We weren’t stealing them, my father
said, when I asked. He used to work here
back when I was first born. I asked
because I didn’t want to be there.
I was looking for a way out. I was fifteen.
I had better things to do than steal
railroad ties with my father. Other laws
to break. Money to be made. We loaded up
the truck. Our hands stained black with creosote.
Later, we’d drive our stolen haul up north
to our cottage overlooking Lake Huron.
We cut them into two-foot pieces to make
steps in the hillside leading down to the lake.
How many times in my life would I make
that descent? I wonder if these steps still exist
or if they’ve become part of the sandy dirt.

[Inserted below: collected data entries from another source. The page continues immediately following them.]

(** ** Values *)

Section value_ind.
Variable P : BencodeValue -> Prop.
Hypothesis Hbytes : forall b, P (Bytes b).
Hypothesis Hint : forall i, P (Integer i).
Hypothesis Hlist : forall l, Forall P l -> P (List l).
Hypothesis Hdict : forall d, Forall (fun kv => P kv.2) d -> P (Dict d).

Fixpoint value_ind (v : BencodeValue) : P v :=
  match v with
  | Bytes b => Hbytes b
  | Integer i => Hint i
  | List l => Hlist l ((fix go l := match l return Forall P l with
      | [] => Forall_nil_2 P
      | x :: l => Forall_cons_2 P x l (value_ind x) (go l)
      end) l)
  | Dict d => Hdict d ((fix go d := match d return Forall (fun kv => P kv.2) d with
      | [] => Forall_nil_2 _
      | (k, x) :: d => Forall_cons_2 (fun kv => P kv.2) (k, x) d (value_ind x) (go d)
      end) d)
  end.
End value_ind.

(** The value with the entries of its dictionaries in order, which is the same
    for two lists of entries of one map. *)
Fixpoint canon (v : BencodeValue) : BencodeValue :=
  match v with
  | Bytes b => Bytes b
  | Integer i => Integer i
  | List l => List (map canon l)
  | Dict d => Dict (bt_of (map (fun kv => (kv.1, canon kv.2)) d))
  end.

(** Integers are i64 and lengths usize. *)
Fixpoint wf_value (v : BencodeValue) : Prop :=
  match v with
  | Bytes b => Z.of_nat (length b) < U64
  | Integer i => - 9223372036854775808 <= i < 9223372036854775808
  | List l => foldr (fun x p => wf_value x /\ p) True l
  | Dict d => foldr (fun kv p => (Z.of_nat (length kv.1) < U64 /\ wf_value kv.2) /\ p) True d
  end.

(** How deep dictionaries are nested. *)
Fixpoint depth (v : BencodeValue) : nat :=
  match v with
  | Bytes _ | Integer _ => 0%nat
  | List l => foldr (fun x n => Nat.max (depth x) n) 0%nat l
  | Dict d => S (foldr (fun kv n => Nat.max (depth kv.2) n) 0%nat d)
  end.

(** ** Reading back what was written *)

Definition is_digit (c : Z) : bool := (ch_zero <=? c) && (c <=? ch_zero + 9).

(** What [atoi] documents: the longest numeral at the start of the slice, for the
    numbers of a type. *)
Definition atoi_spec (lo hi : Z) (atoi : list Z -> Z * nat) : Prop :=
  forall v rest, lo <= v < hi -> (forall c, head rest = Some c -> is_digit c = false) ->
    atoi (decimal v ++ rest) = (v, length (decimal v)).

Lemma digits_head fuel : forall n acc, (0 < fuel)%nat -> 0 <= n ->
  exists c l, digits fuel n acc = c :: l /\ is_digit c = true /\ (length acc <= length l)%nat.
Proof.
  induction fuel as [|fuel IH]; intros n acc Hf Hn; [lia|]. cbn [digits].
  assert (Hd : is_digit (ch_zero + n mod 10) = true).
  { unfold is_digit. pose proof (Z.mod_pos_bound n 10). bcases; simpl; lia. }
  destruct (n <? 10) eqn:E; [by eexists _, _|]. destruct fuel as [|fuel]; [by eexists _, _|].
  destruct (IH (n / 10) ((ch_zero + n mod 10) :: acc)) as (c & l & -> & Hc & Hl); [lia|apply Z.div_pos; lia|].
  exists c, l. simpl in Hl. split_and!; [done|done|lia].
Qed.

Lemma decimal_head n : 0 <= n -> exists c l, decimal n = c :: l /\ is_digit c = true.
Proof.
  intros Hn. unfold decimal. destruct (Z.ltb_spec n 0); [lia|].
  destruct (digits_head 20 n []) as (c & l & -> & Hc & _); [lia|lia|]. by eexists _, _.
Qed.

Lemma decimal_nonempty n : (0 < length (decimal n))%nat.
Proof.
  unfold decimal. destruct (Z.ltb_spec n 0); [cbn [length]; lia|].
  destruct (digits_head 20 n []) as (c & l & -> & _); [lia|lia|]. simpl. lia.
Qed.

Lemma write_bytes_head b : exists c l, write_bytes false b = c :: l /\ is_digit c = true.
Proof.
  unfold write_bytes. destruct (decimal_head (Z.of_nat (length b))) as (c & l & -> & Hc); [lia|].
  by eexists _, _.
Qed.

(** No value starts with the end mark. *)
Lemma serialize_head v : exists c l, serialize v = c :: l /\ c <> ch_e.
Proof.
  destruct v; simpl; try (by eexists _, _).
  destruct (write_bytes_head b) as (c & l & -> & Hc). eexists _, _. split; [done|].
  intros ->. done.
Qed.

Section roundtrip.
Variable atoi_i64 : list Z -> Z * nat.
Variable atoi_usize : list Z -> Z * nat.
Hypothesis Hi64 : atoi_spec (- 9223372036854775808) 9223372036854775808 atoi_i64.
Hypothesis Husize : atoi_spec 0 U64 atoi_usize.

Abbreviation parse_value := (parse_value atoi_i64 atoi_usize).
Abbreviation visit_seq := (visit_seq atoi_i64 atoi_usize).
Abbreviation visit_map := (visit_map atoi_i64 atoi_usize).

(** The context of keys has room for [n] more: four in the vector, 255 counted. *)
Definition ctx_room (ctx : list (list Z)) (dnf : Z) (n : nat) : Prop :=
  (length ctx <= 4)%nat /\ 0 <= dnf /\ (0 < dnf -> length ctx = 4%nat) /\
  Z.of_nat (length ctx) + dnf + Z.of_nat n <= 259.

(** The context after a key. *)
Definition push (ctx : list (list Z)) (dnf : Z) (k : list Z) : list (list Z) * Z :=
  if (length ctx <? 4)%nat then (ctx ++ [k], dnf) else (ctx, dnf + 1).

Lemma drop_app_cons (l : list Z) c rest : drop (length l + 1) (l ++ c :: rest) = rest.
Proof.
  rewrite drop_app_ge by lia. by replace (length l + 1 - length l)%nat with 1%nat by lia.
Qed.

Lemma lookup_app_cons (l : list Z) c rest : (l ++ c :: rest) !! length l = Some c.
Proof. rewrite lookup_app_r by lia. by rewrite Nat.sub_diag. Qed.

Lemma parse_bytes_written b rest ctx dnf pk : Z.of_nat (length b) < U64 ->
  parse_bytes atoi_usize (mkDe (write_bytes false b ++ rest) ctx dnf pk) =
  Ok (b, if pk then
           if (length ctx <? 4)%nat then mkDe rest (ctx ++ [b]) dnf true
           else mkDe rest ctx (Z.min 255 (dnf + 1)) true
         else mkDe rest ctx dnf false).
Proof.
  intros Hb. unfold parse_bytes. cbn [de_buf]. unfold write_bytes. rewrite <- !app_assoc. cbn [app].
  rewrite Husize; [|lia|by intros c [= <-]]. rewrite lookup_app_cons. rewrite bool_decide_true by done.
  destruct (Nat.ltb_spec 0 (length (decimal (Z.of_nat (length b))))); cbn [andb];
    [|pose proof (decimal_nonempty (Z.of_nat (length b))); lia].
  cbn [with_buf de_buf de_field_context de_field_context_did_not_fit de_parsing_key].
  rewrite drop_app_cons. destruct (Z.ltb_spec (Z.of_nat (length (b ++ rest))) (Z.of_nat (length b))).
  { rewrite length_app in *. lia. }
  rewrite Nat2Z.id, take_app_length, drop_app_length. by destruct pk; [destruct (_ <? 4)%nat|].
Qed.

Lemma next_key_written k rest ctx dnf n : Z.of_nat (length k) < U64 -> ctx_room ctx dnf (S n) ->
  next_key atoi_usize (mkDe (write_bytes false k ++ rest) ctx dnf false) =
  Ok (k, mkDe rest (push ctx dnf k).1 (push ctx dnf k).2 false) /\
  ctx_room (push ctx dnf k).1 (push ctx dnf k).2 n /\
  forall rest', pop_context (mkDe rest' (push ctx dnf k).1 (push ctx dnf k).2 false) =
    mkDe rest' ctx dnf false.
Proof.
  intros Hk (Hl & Hd & Hd4 & Hn). unfold next_key, with_key. cbn [de_buf de_field_context de_field_context_did_not_fit].
  rewrite parse_bytes_written by done. rsimpl. unfold push, ctx_room, pop_context.
  destruct (Nat.ltb_spec (length ctx) 4); cbn [fst snd de_buf de_field_context de_field_context_did_not_fit de_parsing_key].
  - rewrite length_app. simpl length. split_and!; [done|lia|lia|lia|lia|]. intros rest'.
    destruct (Z.ltb_spec 0 dnf); [lia|]. by rewrite removelast_last.
  - split_and!; [by rewrite Z.min_r by lia|lia|lia|lia|lia|]. intros rest'.
    destruct (Z.ltb_spec 0 (dnf + 1)); [|lia]. by rewrite Z.add_simpl_r.
Qed.
(** With the fields that are there. *)
Lemma reads_fields {V} (fields : list (list Z * Decoder V)) es vs {B} (f : list (list Z * V) -> result DeError B) b :
  Forall2 (fun e v => e.1 = v.1 /\ Z.of_nat (length e.1) < U64 /\ option_Forall2 (fun x a => exists d, find e.1 fields = Some d /\ reads d x a) e.2 v.2)
    es vs -> NoDup vs.*1 ->
  (forall st, (forall k, find k st = find k vs ≫= id) -> f st = Ok b) ->
  reads (de_check f (de_struct atoi_i64 atoi_usize fields)) (Dict (present es)) b.
Proof.
  intros Hr Hnd Hf. set (some := omap (fun v : list Z * option V => pair v.1 ∘ Some <$> v.2) vs).
  assert (Hsome : present some = present vs) by (subst some; clear; induction vs as [|[k [a|]] vs IH]; cbn; [done|by f_equal|done]).
  assert (Hsub : some.*1 `sublist_of` vs.*1) by (subst some; clear; induction vs as [|[k [a|]] vs IH]; cbn; by constructor).
  apply (reads_struct fields (present es) some).
  - subst some. clear -Hr. induction Hr as [|[k o] [k' o'] es vs (Hk & Hl & Ho) _ IH]; [constructor|]. cbn in *. subst k'.
    destruct Ho as [x a (d & Hd & Hrd)|]; cbn; [|done]. constructor; [|done]. split_and!; [done|done|by exists d].
  - by eapply sublist_NoDup.
  - intros st Hst. apply Hf. intros k. rewrite Hst, <- !find_present; [by rewrite Hsome|done|by eapply sublist_NoDup].
Qed.

Lemma reads_fmap {A B} (f : A -> B) d v a : reads d v a -> reads (de_fmap f d) v (f a).
Proof. intros Hd. by apply (reads_check _ _ _ a). Qed.

Lemma decode_rest_written {A} (d : Decoder A) v a rest : reads d v a -> (depth v <= 4)%nat ->
  decode_with_rest d (serialize v ++ rest) = Done (Ok (a, rest)).
Proof.
  intros Hd Hdep. unfold decode_with_rest, new_from_buf, parse_fuel. rewrite Hd; [done|unfold ctx_room; cbn; lia|rewrite length_app; lia].
Qed.

Lemma decode_written {A} (d : Decoder A) v a : reads d v a -> (depth v <= 4)%nat -> decode d (serialize v) = Done (Ok a).
Proof. intros Hd Hdep. unfold decode. by rewrite <- (app_nil_r (serialize v)), (decode_rest_written d v a []). Qed.
End reads.

(** ** Decoders read whole values *)
Section agree.
Variable atoi_i64 : list Z -> Z * nat.
Variable atoi_usize : list Z -> Z * nat.

(** What [atoi] documents: a number starts with a digit, and where a narrower
    type reads one up to the end mark, so does [i64]. *)
Hypothesis usize_digit : forall b v n, atoi_usize b = (v, n) -> (0 < n)%nat -> exists c, head b = Some c /\ is_digit c = true.
Definition narrower (atoi : list Z -> Z * nat) : Prop :=
  forall b v n, atoi b = (v, n) -> (0 < n)%nat -> b !! n = Some ch_e -> exists v', atoi_i64 b = (v', n).

Local Abbreviation skip := (skip_value atoi_i64 atoi_usize).
Local Abbreviation sseq := (skip_seq atoi_i64 atoi_usize).
Local Abbreviation smap := (skip_map atoi_i64 atoi_usize).

Lemma bind_mono {A B} (o o' : decoded A) (k k' : A * BencodeDeserializer -> decoded B) r :
  (x ←?! o; k x) = Done r -> (forall q, o = Done q -> o' = Done q) -> (forall x q, k x = Done q -> k' x = Done q) -> (x ←?! o'; k' x) = Done r.
Proof.
  intros E Ho Hk. destruct o as [q|]; [|done]. rewrite (Ho q eq_refl). destruct q as [x|e]; cbn [try_bind] in *; [by apply Hk|done].
Qed.

Lemma skip_mono fuel : forall de r,
  (skip fuel de = Done r -> skip (S fuel) de = Done r) /\ (sseq fuel de = Done r -> sseq (S fuel) de = Done r) /\
  (smap fuel de = Done r -> smap (S fuel) de = Done r).
Proof.
  induction fuel as [|fuel IH]; intros de r; [done|]. split_and!.
  - intros E. change (skip (S (S fuel)) de) with
      (match head (de_buf de) with
       | None => Done (Err (DeSyntax Eof))
       | Some c =>
           if c =? ch_d then r ←?! Done (lift (parse_first_byte de ch_d InvalidValue)); smap (S fuel) r.2
           else if c =? ch_i then r ←?! Done (lift (parse_integer atoi_i64 de)); Done (Ok (tt, r.2))
           else if c =? ch_l then r ←?! Done (lift (parse_first_byte de ch_l InvalidValue)); sseq (S fuel) r.2
           else r ←?! Done (lift (parse_bytes atoi_usize de)); Done (Ok (tt, r.2))
       end : decoded unit).
    revert E. cbn [skip_value]. destruct (head (de_buf de)) as [c|]; [|done].
    destruct (c =? ch_d); [|destruct (c =? ch_i); [done|destruct (c =? ch_l); [|done]]];
      intros E; (eapply bind_mono; [exact E|done|]); intros x q Hq; by apply IH.
  - rewrite !skip_seq_S. destruct (starts_with_e de); [done|]. intros E. eapply bind_mono; [exact E|intros q Hq; by apply IH|].
    intros x q Hq. by apply IH.
  - rewrite !skip_map_S. destruct (starts_with_e de); [done|]. intros E. eapply bind_mono; [exact E|intros q Hq; by apply IH|].
    intros x q Hq. eapply bind_mono; [exact Hq|intros q' Hq'; by apply IH|]. intros y q' Hq'. by apply IH.
Qed.

Lemma skip_mono_le f f' de r : (f <= f')%nat ->
  (skip f de = Done r -> skip f' de = Done r) /\ (sseq f de = Done r -> sseq f' de = Done r) /\ (smap f de = Done r -> smap f' de = Done r).
Proof.
  induction 1 as [|f' _ (IH1 & IH2 & IH3)]; [done|]. split_and!; intros E.
  - by apply skip_mono, IH1.
  - by apply skip_mono, IH2.
  - by apply skip_mono, IH3.
Qed.

(** Where a decoder ends, skipping ends. *)
Definition as_skip {A} (d : Decoder A) : Prop := forall fuel de a de', d fuel de = Done (Ok (a, de')) ->
  exists f, skip f de = Done (Ok (tt, de')).

Lemma parse_bytes_skip de b de' : parse_bytes atoi_usize de = Ok (b, de') -> skip 1 de = Done (Ok (tt, de')).
Proof.
  intros E. cbn [skip_value]. assert (exists c, head (de_buf de) = Some c /\ is_digit c = true) as (c & -> & Hd).
  { revert E. unfold parse_bytes. destruct (atoi_usize (de_buf de)) as [v n] eqn:Ea.
    destruct (Nat.ltb_spec 0 n); [|done]. intros _. by eapply usize_digit. }
  unfold is_digit in Hd. destruct (Z.eqb_spec c ch_d) as [->|]; [done|]. destruct (Z.eqb_spec c ch_i) as [->|]; [done|].
  destruct (Z.eqb_spec c ch_l) as [->|]; [done|]. by rewrite E.
Qed.

Lemma lift_Ok {A} (p : parsed A) a de : lift p = Ok (a, de) -> p = Ok (a, de).
Proof. destruct p as [x|[e d]]; [by intros [= ->]|done]. Qed.

Lemma as_skip_bytes : as_skip (de_bytes atoi_usize).
Proof. intros fuel de a de' E. exists 1%nat. eapply parse_bytes_skip, lift_Ok. unfold de_bytes in E. by injection E. Qed.

Lemma as_skip_int atoi : narrower atoi -> as_skip (de_int atoi).
Proof.
  intros Hn fuel de a de' E. exists 1%nat. unfold de_int in E. injection E as E. apply lift_Ok in E.
  revert E. unfold parse_integer, parse_first_byte. destruct (de_buf de) as [|c b] eqn:Eb; [done|].
  destruct (Z.eqb_spec c ch_i) as [->|]; [|done]. cbn [result_bind snd with_buf de_buf].
  destruct (atoi b) as [v n] eqn:Ea. destruct (Nat.ltb_spec 0 n) as [Hn0|]; [|done]. case_bool_decide as Hl; [|done]. cbn [andb].
  destruct (Hn b v n Ea Hn0 Hl) as [v' Ev]. intros [= <- <-]. cbn [skip_value]. rewrite Eb. cbn [head].
  change (ch_i =? ch_d) with false. change (ch_i =? ch_i) with true. cbv iota. unfold parse_integer, parse_first_byte. rewrite Eb.
  rewrite Z.eqb_refl. cbn [result_bind snd with_buf de_buf]. rewrite Ev. destruct (Nat.ltb_spec 0 n); [|lia].
  rewrite bool_decide_true by done. done.
Qed.

Lemma as_skip_check {A B} (f : A -> result DeError B) d : as_skip d -> as_skip (de_check f d).
Proof.
  intros Hd fuel de b de'. unfold de_check. destruct (d fuel de) as [[[a d']|e]|] eqn:E; cbn [try_bind fst snd]; [|done|done].
  destruct (f a); [|done]. intros [= <- <-]. by eapply Hd.
Qed.

Lemma seq_loop_skip {A} (d : Decoder A) : as_skip d -> forall fuel de acc l de',
  seq_loop d fuel de acc = Done (Ok (l, de')) -> exists f, sseq f de = Done (Ok (tt, de')).
Proof.
  intros Hd. induction fuel as [|fuel IH]; intros de acc l de' E; [done|]. cbn [seq_loop] in E.
  destruct (starts_with_e de) eqn:Ee; [injection E as <- <-; exists 1%nat; by rewrite skip_seq_S, Ee|].
  destruct (d fuel de) as [[[a d1]|e]|] eqn:Ed; cbn [try_bind fst snd] in E; [|done|done].
  destruct (Hd _ _ _ _ Ed) as [f1 Hf1]. destruct (IH _ _ _ _ E) as [f2 Hf2]. exists (S (f1 + f2))%nat. rewrite skip_seq_S, Ee.
  rewrite (proj1 (skip_mono_le f1 (f1 + f2) de _ ltac:(lia)) Hf1). cbn [try_bind snd].
  by apply (skip_mono_le f2 (f1 + f2) d1 _ ltac:(lia)).
Qed.

(** After its first byte. *)
Lemma first_skip c de de1 : parse_first_byte de c InvalidValue = Ok (tt, de1) -> head (de_buf de) = Some c.
Proof.
  unfold parse_first_byte. destruct (de_buf de) as [|x b]; [done|]. destruct (Z.eqb_spec x c) as [->|]; [done|done].
Qed.

Lemma as_skip_seq {A} (d : Decoder A) : as_skip d -> as_skip (de_seq d).
Proof.
  intros Hd fuel de l de'. unfold de_seq. destruct (parse_first_byte de ch_l InvalidValue) as [[[] d1]|[e x]] eqn:Ef; cbn [lift try_bind snd]; [|done].
  intros E. destruct (seq_loop_skip d Hd _ _ _ _ _ E) as [f Hf]. exists (S f). cbn [skip_value]. rewrite (first_skip _ _ _ Ef).
  change (ch_l =? ch_d) with false. change (ch_l =? ch_i) with false. change (ch_l =? ch_l) with true. cbv iota. by rewrite Ef.
Qed.

Lemma next_key_skip de k d1 : next_key atoi_usize de = Ok (k, d1) ->
  exists d0, skip 1 (with_key de true) = Done (Ok (tt, d0)) /\ with_key d0 false = d1.
Proof.
  unfold next_key. destruct (parse_bytes atoi_usize (with_key de true)) as [[b d0]|] eqn:Ep; cbn [result_bind fst snd]; [|done].
  intros E. apply Ok_pair in E as [-> <-]. exists d0. split; [by eapply parse_bytes_skip|done].
Qed.

Lemma struct_loop_skip {V} (fields : list (list Z * Decoder V)) : Forall (fun f => as_skip f.2) fields -> forall fuel de acc st de',
  struct_loop atoi_i64 atoi_usize fields fuel de acc = Done (Ok (st, de')) -> exists f, smap f de = Done (Ok (tt, de')).
Proof.
  intros Hfs. induction fuel as [|fuel IH]; intros de acc st de' E; [done|]. cbn [struct_loop] in E.
  destruct (starts_with_e de) eqn:Ee; [injection E as <- <-; exists 1%nat; by rewrite skip_map_S, Ee|].
  destruct (next_key atoi_usize de) as [[k d1]|[e x]] eqn:Ek; cbn [lift try_bind fst snd] in E; [|done].
  destruct (next_key_skip _ _ _ Ek) as (d0 & Hs0 & Hd0).
  assert (Hgo : forall f1 d2 acc', skip f1 d1 = Done (Ok (tt, d2)) -> struct_loop atoi_i64 atoi_usize fields fuel (pop_context d2) acc' = Done (Ok (st, de')) ->
    exists f, smap f de = Done (Ok (tt, de'))).
  { intros f1 d2 acc' Hf1 E2. destruct (IH _ _ _ _ E2) as [f2 Hf2]. exists (S (S (f1 + f2)))%nat. rewrite skip_map_S, Ee.
    rewrite (proj1 (skip_mono_le 1 (S (f1 + f2)) _ _ ltac:(lia)) Hs0). cbn [try_bind snd]. rewrite Hd0.
    rewrite (proj1 (skip_mono_le f1 (S (f1 + f2)) _ _ ltac:(lia)) Hf1). cbn [try_bind snd].
    by apply (skip_mono_le f2 (S (f1 + f2)) _ _ ltac:(lia)). }
  destruct (find k fields) as [d|] eqn:Efd.
  - destruct (find k acc); [done|]. destruct (d fuel d1) as [[[v d2]|e]|] eqn:Ed; cbn [try_bind fst snd] in E; [|done|done].
    rewrite Forall_forall in Hfs. destruct (Hfs (k, d) (find_elem _ _ _ Efd) _ _ _ _ Ed) as [f1 Hf1]. by eapply Hgo.
  - destruct (skip fuel d1) as [[[[] d2]|e]|] eqn:Ed; cbn [try_bind fst snd] in E; [|done|done]. by eapply Hgo.
Qed.

Lemma as_skip_struct {V} (fields : list (list Z * Decoder V)) : Forall (fun f => as_skip f.2) fields -> as_skip (de_struct atoi_i64 atoi_usize fields).
Proof.
  intros Hfs fuel de st de'. unfold de_struct.
  destruct (parse_first_byte de ch_d InvalidValue) as [[[] d1]|[e x]] eqn:Ef; cbn [lift try_bind snd]; [|done].
  intros E. destruct (struct_loop_skip fields Hfs _ _ _ _ _ E) as [f Hf]. exists (S f). cbn [skip_value]. rewrite (first_skip _ _ _ Ef).
  change (ch_d =? ch_d) with true. cbv iota. by rewrite Ef.
Qed.

(** Two decoders that end at the same place. *)
Definition same_end {A B} (d1 : Decoder A) (d2 : Decoder B) : Prop := forall fuel de a de1 b de2,
  d1 fuel de = Done (Ok (a, de1)) -> d2 fuel de = Done (Ok (b, de2)) -> de1 = de2.

Lemma narrower_refl : narrower atoi_i64.
Proof. intros b v n E _ _. by exists v. Qed.

Lemma ends_skip : as_skip skip.
Proof. intros fuel de [] de' E. by exists fuel. Qed.

Lemma same_end_refl {A} (d : Decoder A) : same_end d d.
Proof. intros fuel de a de1 b de2 E1 E2. congruence. Qed.

Lemma as_skip_same {A B} (d1 : Decoder A) (d2 : Decoder B) : as_skip d1 -> as_skip d2 -> same_end d1 d2.
Proof.
  intros H1 H2 fuel de a de1 b de2 E1 E2. destruct (H1 _ _ _ _ E1) as [f1 F1]. destruct (H2 _ _ _ _ E2) as [f2 F2].
  apply (skip_mono_le f1 (f1 + f2) _ _ ltac:(lia)) in F1. apply (skip_mono_le f2 (f1 + f2) _ _ ltac:(lia)) in F2. congruence.
Qed.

We become what and where we are.
For good or bad. Earth and water.
Everything is borrowed. Even the sky.

 


Peter Markus‘ most recent book is the book of poems, When Our Fathers Return to Us as Birds (Wayne State University Press, 2021). Other books include the novel Bob, or Man on Boat (Dzanc Books, 2008) and the novel-in-stories We Make Mud (Dzanc Books, 2011). He is also the author of a book of non-fiction, Inside My Pencil: Teaching Poetry in Detroit Public Schools (Dzanc Books, 2017). He lives in Michigan where he is the senior writer with InsideOut Literary Arts and is a special lecturer in Creative Writing at Oakland University.